Problem to work on → Reproduce, exactly, the lines of the material below from the line containing "assert (forall i v" through the line containing "- apply NoDup_map_to_list.", with both end lines included and nothing else.

======== Record excerpts ========

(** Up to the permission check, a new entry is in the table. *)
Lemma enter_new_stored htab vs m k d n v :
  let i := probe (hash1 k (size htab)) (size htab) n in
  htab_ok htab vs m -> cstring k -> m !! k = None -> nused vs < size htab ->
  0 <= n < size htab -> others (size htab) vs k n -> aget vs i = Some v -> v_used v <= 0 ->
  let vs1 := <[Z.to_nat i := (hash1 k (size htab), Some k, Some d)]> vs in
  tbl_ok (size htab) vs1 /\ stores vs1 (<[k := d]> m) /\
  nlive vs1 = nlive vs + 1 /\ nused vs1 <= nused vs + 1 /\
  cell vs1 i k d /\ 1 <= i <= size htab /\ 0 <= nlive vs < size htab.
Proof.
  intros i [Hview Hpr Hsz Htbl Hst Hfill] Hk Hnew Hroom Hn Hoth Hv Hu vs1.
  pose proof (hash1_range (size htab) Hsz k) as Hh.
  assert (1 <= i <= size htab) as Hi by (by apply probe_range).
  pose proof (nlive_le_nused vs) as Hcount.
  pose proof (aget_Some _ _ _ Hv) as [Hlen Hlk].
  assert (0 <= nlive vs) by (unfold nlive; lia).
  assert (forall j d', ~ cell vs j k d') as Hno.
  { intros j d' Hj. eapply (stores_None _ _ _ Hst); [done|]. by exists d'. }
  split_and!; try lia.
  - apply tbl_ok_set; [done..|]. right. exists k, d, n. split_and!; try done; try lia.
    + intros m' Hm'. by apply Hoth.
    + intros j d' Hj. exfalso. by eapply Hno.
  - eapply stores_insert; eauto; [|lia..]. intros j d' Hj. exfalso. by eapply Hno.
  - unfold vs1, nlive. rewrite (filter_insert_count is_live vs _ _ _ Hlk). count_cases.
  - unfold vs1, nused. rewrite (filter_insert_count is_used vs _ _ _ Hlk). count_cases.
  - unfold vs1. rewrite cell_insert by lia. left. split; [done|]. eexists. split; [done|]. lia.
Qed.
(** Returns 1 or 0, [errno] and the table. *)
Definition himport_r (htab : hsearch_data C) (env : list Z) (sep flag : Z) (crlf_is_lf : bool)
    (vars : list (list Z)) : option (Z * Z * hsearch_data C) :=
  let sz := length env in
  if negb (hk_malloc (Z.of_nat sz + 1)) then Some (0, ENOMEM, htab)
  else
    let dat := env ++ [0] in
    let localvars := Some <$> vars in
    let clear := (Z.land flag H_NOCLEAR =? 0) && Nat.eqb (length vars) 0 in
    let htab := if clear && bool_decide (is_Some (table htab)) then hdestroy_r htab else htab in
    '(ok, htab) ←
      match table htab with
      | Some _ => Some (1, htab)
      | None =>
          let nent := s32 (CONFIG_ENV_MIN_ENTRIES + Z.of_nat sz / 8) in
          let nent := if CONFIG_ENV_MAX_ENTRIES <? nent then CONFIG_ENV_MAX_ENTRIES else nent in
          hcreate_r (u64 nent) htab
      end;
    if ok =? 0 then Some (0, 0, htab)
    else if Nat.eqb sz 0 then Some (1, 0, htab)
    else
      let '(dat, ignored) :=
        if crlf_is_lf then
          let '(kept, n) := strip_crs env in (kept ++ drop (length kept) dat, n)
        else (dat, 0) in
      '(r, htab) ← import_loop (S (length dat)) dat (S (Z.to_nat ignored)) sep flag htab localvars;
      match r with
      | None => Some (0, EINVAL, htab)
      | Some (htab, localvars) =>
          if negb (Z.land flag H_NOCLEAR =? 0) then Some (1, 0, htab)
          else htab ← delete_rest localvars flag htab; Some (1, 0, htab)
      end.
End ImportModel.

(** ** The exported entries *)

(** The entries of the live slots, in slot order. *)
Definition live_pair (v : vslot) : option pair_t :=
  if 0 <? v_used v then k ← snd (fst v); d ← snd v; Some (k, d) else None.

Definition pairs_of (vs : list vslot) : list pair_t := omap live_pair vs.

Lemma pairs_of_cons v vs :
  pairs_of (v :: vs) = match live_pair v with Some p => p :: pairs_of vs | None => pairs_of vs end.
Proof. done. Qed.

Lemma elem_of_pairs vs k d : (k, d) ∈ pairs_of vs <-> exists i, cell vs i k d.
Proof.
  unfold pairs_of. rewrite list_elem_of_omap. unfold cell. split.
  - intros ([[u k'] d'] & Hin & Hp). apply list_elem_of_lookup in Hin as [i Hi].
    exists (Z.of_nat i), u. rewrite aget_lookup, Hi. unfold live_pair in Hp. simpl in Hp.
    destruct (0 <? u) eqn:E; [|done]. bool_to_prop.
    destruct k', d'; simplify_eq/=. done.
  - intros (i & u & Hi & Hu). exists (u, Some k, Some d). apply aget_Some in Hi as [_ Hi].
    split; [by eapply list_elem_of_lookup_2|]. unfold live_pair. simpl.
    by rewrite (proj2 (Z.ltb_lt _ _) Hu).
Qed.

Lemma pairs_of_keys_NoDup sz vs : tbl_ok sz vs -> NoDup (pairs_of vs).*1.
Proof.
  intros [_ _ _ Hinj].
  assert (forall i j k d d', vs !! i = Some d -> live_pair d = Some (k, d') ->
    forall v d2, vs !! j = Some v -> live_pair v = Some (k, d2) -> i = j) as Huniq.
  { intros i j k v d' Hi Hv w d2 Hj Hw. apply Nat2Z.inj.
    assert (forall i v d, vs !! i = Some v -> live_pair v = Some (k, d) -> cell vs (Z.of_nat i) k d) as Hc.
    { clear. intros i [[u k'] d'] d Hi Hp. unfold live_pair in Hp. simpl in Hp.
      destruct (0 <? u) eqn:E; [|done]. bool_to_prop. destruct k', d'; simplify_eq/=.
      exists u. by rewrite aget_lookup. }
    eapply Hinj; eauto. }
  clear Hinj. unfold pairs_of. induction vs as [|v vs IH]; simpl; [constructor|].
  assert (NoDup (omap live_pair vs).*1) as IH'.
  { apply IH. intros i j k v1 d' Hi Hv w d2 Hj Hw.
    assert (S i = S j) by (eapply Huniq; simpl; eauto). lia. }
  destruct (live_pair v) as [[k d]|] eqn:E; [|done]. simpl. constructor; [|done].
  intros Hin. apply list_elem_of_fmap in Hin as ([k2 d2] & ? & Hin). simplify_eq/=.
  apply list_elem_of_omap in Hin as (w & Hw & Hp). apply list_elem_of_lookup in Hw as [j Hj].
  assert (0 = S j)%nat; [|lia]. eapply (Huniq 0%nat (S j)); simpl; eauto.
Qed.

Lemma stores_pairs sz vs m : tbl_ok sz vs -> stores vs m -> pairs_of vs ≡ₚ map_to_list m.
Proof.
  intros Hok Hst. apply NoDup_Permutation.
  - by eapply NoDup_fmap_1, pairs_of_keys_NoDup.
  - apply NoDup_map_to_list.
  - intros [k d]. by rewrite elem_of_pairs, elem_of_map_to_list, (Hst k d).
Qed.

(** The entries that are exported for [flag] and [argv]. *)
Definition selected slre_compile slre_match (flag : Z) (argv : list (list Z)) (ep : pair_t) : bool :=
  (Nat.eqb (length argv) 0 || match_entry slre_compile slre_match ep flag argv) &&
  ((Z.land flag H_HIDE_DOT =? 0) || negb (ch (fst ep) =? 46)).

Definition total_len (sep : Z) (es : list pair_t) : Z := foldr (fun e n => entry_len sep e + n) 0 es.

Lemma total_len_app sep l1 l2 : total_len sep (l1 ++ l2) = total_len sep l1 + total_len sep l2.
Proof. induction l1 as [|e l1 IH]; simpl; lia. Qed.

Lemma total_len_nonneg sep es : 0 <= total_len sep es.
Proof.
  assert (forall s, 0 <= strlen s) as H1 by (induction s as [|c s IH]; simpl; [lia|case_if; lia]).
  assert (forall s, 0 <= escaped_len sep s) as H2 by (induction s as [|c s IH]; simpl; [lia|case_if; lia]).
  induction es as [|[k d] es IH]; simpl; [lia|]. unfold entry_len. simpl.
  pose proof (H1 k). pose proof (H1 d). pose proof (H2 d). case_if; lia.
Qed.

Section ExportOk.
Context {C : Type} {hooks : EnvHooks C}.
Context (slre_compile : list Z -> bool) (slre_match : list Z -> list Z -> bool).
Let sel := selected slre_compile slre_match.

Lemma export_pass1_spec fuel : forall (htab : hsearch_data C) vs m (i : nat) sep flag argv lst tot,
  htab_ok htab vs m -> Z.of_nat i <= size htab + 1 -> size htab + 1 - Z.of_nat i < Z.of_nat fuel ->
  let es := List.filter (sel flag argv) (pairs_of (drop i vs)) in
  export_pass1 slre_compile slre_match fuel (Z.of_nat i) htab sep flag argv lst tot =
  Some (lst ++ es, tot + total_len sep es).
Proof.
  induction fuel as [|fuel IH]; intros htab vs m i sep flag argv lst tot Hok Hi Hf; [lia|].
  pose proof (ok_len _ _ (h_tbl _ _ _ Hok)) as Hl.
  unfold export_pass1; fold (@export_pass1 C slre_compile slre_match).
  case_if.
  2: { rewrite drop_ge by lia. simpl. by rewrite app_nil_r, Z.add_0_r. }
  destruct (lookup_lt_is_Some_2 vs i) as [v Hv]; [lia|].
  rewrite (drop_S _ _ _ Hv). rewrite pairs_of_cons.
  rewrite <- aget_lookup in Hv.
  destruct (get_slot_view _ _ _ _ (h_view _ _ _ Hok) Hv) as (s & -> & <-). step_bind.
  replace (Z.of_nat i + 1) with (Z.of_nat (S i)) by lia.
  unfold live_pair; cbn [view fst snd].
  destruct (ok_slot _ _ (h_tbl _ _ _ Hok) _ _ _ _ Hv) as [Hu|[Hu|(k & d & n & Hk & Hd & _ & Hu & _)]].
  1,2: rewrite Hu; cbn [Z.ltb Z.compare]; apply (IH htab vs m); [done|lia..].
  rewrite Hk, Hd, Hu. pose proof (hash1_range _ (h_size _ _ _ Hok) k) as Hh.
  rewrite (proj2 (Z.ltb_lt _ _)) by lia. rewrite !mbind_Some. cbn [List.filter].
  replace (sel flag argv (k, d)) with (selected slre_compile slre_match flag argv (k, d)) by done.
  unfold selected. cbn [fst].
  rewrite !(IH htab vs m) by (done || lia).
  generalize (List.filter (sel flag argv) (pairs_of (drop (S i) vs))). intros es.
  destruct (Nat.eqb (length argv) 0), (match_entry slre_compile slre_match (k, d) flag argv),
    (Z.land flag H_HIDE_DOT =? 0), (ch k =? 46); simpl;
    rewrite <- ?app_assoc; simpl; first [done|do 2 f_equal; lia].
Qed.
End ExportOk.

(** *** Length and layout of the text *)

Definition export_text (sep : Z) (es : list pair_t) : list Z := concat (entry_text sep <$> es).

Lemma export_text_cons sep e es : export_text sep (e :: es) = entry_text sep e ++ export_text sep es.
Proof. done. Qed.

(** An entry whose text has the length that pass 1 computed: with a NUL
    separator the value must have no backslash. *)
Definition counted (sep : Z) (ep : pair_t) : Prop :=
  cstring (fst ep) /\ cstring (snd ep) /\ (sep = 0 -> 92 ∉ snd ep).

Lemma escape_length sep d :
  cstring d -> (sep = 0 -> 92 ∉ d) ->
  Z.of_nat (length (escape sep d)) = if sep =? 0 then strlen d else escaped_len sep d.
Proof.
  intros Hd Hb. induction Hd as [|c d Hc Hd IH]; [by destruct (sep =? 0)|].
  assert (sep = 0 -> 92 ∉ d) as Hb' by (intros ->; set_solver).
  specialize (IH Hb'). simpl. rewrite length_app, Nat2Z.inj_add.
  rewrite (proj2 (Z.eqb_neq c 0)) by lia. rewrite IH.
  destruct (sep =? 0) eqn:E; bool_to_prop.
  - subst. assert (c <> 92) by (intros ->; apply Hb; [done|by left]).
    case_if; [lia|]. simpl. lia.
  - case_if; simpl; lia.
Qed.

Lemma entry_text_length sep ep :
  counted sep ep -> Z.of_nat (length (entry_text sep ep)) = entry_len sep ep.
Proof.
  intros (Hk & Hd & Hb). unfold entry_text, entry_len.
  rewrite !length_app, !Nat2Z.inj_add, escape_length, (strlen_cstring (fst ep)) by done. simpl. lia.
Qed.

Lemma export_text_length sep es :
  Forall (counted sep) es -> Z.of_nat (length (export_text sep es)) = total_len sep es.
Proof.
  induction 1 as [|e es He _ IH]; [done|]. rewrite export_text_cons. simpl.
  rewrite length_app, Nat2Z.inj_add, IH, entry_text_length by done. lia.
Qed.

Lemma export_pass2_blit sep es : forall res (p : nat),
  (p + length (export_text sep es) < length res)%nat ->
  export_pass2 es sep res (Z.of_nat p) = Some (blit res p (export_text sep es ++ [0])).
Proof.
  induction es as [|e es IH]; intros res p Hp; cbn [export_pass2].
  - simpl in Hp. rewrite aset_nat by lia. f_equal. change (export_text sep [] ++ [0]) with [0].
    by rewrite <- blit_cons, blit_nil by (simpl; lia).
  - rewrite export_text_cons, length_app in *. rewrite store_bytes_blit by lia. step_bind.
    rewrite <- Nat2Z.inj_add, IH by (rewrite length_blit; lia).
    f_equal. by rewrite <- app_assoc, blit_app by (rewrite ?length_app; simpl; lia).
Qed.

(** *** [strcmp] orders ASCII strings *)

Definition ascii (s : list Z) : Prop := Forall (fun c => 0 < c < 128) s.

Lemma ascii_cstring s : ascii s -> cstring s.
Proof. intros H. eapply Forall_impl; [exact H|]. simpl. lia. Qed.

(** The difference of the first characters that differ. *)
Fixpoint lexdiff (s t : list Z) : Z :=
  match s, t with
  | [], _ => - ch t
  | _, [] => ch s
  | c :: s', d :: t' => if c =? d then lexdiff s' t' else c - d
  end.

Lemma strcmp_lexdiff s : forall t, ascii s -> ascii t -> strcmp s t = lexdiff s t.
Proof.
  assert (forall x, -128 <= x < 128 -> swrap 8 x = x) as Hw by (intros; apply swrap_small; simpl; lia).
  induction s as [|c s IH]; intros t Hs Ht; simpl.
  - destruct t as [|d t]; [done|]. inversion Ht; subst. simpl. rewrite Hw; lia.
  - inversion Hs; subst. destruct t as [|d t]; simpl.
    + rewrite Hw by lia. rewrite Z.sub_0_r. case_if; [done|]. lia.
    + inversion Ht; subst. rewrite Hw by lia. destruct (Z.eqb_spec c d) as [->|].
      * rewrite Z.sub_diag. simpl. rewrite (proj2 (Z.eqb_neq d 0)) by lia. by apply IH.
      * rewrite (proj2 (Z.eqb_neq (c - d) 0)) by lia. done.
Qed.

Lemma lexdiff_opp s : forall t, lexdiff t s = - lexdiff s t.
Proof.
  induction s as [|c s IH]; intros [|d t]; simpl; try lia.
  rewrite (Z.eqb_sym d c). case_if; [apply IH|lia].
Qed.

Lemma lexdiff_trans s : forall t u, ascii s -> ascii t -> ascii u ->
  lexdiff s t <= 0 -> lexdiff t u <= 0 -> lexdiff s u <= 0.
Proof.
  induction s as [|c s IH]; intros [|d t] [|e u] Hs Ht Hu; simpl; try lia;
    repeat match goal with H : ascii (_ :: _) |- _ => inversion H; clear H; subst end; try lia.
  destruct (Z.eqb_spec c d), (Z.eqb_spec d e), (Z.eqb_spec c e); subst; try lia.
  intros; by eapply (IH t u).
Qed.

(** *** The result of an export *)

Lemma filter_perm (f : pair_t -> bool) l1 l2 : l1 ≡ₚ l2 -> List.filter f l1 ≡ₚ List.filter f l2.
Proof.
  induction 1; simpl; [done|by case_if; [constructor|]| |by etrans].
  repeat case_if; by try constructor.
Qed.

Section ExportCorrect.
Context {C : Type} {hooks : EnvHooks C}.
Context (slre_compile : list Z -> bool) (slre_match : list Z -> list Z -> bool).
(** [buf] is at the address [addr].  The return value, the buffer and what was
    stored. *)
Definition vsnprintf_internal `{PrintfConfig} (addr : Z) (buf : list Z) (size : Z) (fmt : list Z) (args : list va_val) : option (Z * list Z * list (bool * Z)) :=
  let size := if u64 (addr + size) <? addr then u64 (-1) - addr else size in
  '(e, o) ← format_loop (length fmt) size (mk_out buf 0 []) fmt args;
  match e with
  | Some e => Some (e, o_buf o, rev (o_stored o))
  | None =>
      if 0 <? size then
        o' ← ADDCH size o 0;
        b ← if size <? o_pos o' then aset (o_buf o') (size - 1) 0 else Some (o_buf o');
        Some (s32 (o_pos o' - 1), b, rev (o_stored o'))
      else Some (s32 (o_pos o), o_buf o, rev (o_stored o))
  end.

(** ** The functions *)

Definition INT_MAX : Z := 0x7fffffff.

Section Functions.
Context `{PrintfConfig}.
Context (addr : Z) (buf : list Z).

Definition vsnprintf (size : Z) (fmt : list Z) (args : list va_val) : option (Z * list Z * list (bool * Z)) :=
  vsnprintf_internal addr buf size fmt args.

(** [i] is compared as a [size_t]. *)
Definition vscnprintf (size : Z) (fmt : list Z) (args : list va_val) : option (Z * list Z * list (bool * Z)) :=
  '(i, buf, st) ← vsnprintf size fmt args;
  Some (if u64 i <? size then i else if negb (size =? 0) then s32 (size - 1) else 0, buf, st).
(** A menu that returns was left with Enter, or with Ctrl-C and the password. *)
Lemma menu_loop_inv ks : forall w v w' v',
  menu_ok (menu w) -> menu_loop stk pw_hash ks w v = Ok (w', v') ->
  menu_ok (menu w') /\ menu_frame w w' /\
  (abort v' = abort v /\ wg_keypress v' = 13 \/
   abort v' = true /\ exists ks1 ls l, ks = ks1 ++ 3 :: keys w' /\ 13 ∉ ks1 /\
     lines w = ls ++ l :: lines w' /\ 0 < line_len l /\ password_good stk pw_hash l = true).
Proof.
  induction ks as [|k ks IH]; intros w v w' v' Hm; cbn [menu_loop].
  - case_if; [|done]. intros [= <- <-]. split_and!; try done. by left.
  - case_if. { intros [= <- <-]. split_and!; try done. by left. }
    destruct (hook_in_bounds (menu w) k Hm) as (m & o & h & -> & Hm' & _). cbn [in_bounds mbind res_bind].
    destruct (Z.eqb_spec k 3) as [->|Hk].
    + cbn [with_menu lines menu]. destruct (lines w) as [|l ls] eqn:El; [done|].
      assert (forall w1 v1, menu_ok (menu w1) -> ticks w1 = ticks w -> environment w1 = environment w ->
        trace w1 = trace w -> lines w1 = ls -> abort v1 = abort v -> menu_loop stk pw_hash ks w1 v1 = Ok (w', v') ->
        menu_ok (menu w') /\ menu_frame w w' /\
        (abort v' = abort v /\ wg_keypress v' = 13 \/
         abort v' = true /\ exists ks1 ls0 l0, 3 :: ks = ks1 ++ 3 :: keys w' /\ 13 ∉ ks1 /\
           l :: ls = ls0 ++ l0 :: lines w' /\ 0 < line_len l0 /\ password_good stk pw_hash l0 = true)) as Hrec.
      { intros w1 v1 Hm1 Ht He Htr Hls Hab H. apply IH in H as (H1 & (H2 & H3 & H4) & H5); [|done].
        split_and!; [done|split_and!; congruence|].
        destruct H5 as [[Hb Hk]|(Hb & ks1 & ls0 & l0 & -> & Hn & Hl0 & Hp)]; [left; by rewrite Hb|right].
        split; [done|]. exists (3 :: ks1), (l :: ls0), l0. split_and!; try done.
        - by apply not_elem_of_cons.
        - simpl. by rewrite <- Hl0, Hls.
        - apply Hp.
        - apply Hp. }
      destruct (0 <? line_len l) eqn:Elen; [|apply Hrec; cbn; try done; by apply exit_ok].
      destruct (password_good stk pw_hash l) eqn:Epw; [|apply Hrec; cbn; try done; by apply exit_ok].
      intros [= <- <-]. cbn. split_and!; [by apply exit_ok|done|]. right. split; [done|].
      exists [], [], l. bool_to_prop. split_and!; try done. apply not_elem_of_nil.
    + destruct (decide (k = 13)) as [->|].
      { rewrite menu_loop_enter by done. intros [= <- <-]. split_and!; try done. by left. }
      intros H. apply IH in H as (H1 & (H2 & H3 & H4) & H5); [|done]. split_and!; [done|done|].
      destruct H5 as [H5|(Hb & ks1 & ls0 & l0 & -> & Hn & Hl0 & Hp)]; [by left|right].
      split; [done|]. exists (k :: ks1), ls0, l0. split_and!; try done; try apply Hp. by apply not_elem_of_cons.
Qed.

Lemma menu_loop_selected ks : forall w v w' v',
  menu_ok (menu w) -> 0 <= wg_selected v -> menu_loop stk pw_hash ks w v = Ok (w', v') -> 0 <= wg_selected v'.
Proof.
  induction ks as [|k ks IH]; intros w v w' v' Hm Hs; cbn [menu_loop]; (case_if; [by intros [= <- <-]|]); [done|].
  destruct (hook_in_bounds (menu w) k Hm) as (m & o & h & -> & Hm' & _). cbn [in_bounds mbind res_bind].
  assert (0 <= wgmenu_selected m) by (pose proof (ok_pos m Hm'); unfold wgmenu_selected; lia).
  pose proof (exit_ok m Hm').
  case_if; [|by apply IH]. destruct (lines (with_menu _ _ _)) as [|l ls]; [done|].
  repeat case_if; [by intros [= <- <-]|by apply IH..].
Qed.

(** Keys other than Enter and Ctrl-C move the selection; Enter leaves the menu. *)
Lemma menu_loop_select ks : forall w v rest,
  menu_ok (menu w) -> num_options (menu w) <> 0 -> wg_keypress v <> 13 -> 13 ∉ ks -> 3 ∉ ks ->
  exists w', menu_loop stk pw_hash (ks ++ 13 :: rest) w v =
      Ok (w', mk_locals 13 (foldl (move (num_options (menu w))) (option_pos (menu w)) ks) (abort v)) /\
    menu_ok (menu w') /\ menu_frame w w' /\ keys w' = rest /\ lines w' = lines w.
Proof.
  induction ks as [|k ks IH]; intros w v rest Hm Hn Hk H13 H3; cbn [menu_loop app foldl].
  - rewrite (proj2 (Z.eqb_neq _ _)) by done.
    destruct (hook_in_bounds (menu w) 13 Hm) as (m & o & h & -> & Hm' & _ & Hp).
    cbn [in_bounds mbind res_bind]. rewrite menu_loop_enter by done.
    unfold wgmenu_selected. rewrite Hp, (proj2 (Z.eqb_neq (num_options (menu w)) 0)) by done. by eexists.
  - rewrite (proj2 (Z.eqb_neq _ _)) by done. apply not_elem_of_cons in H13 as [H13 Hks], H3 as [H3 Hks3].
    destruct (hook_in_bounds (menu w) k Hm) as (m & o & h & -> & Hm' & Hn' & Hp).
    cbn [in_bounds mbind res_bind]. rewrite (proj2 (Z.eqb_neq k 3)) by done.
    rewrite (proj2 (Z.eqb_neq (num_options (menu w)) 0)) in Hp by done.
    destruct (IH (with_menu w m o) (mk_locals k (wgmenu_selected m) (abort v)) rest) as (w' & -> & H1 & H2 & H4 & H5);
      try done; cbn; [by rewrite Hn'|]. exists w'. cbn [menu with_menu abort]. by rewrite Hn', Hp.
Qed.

========

Problem solution →
    assert (forall i v d, vs !! i = Some v -> live_pair v = Some (k, d) -> cell vs (Z.of_nat i) k d) as Hc.
    { clear. intros i [[u k'] d'] d Hi Hp. unfold live_pair in Hp. simpl in Hp.
      destruct (0 <? u) eqn:E; [|done]. bool_to_prop. destruct k', d'; simplify_eq/=.
      exists u. by rewrite aget_lookup. }
    eapply Hinj; eauto. }
  clear Hinj. unfold pairs_of. induction vs as [|v vs IH]; simpl; [constructor|].
  assert (NoDup (omap live_pair vs).*1) as IH'.
  { apply IH. intros i j k v1 d' Hi Hv w d2 Hj Hw.
    assert (S i = S j) by (eapply Huniq; simpl; eauto). lia. }
  destruct (live_pair v) as [[k d]|] eqn:E; [|done]. simpl. constructor; [|done].
  intros Hin. apply list_elem_of_fmap in Hin as ([k2 d2] & ? & Hin). simplify_eq/=.
  apply list_elem_of_omap in Hin as (w & Hw & Hp). apply list_elem_of_lookup in Hw as [j Hj].
  assert (0 = S j)%nat; [|lia]. eapply (Huniq 0%nat (S j)); simpl; eauto.
Qed.

Lemma stores_pairs sz vs m : tbl_ok sz vs -> stores vs m -> pairs_of vs ≡ₚ map_to_list m.
Proof.
  intros Hok Hst. apply NoDup_Permutation.
  - by eapply NoDup_fmap_1, pairs_of_keys_NoDup.
  - apply NoDup_map_to_list.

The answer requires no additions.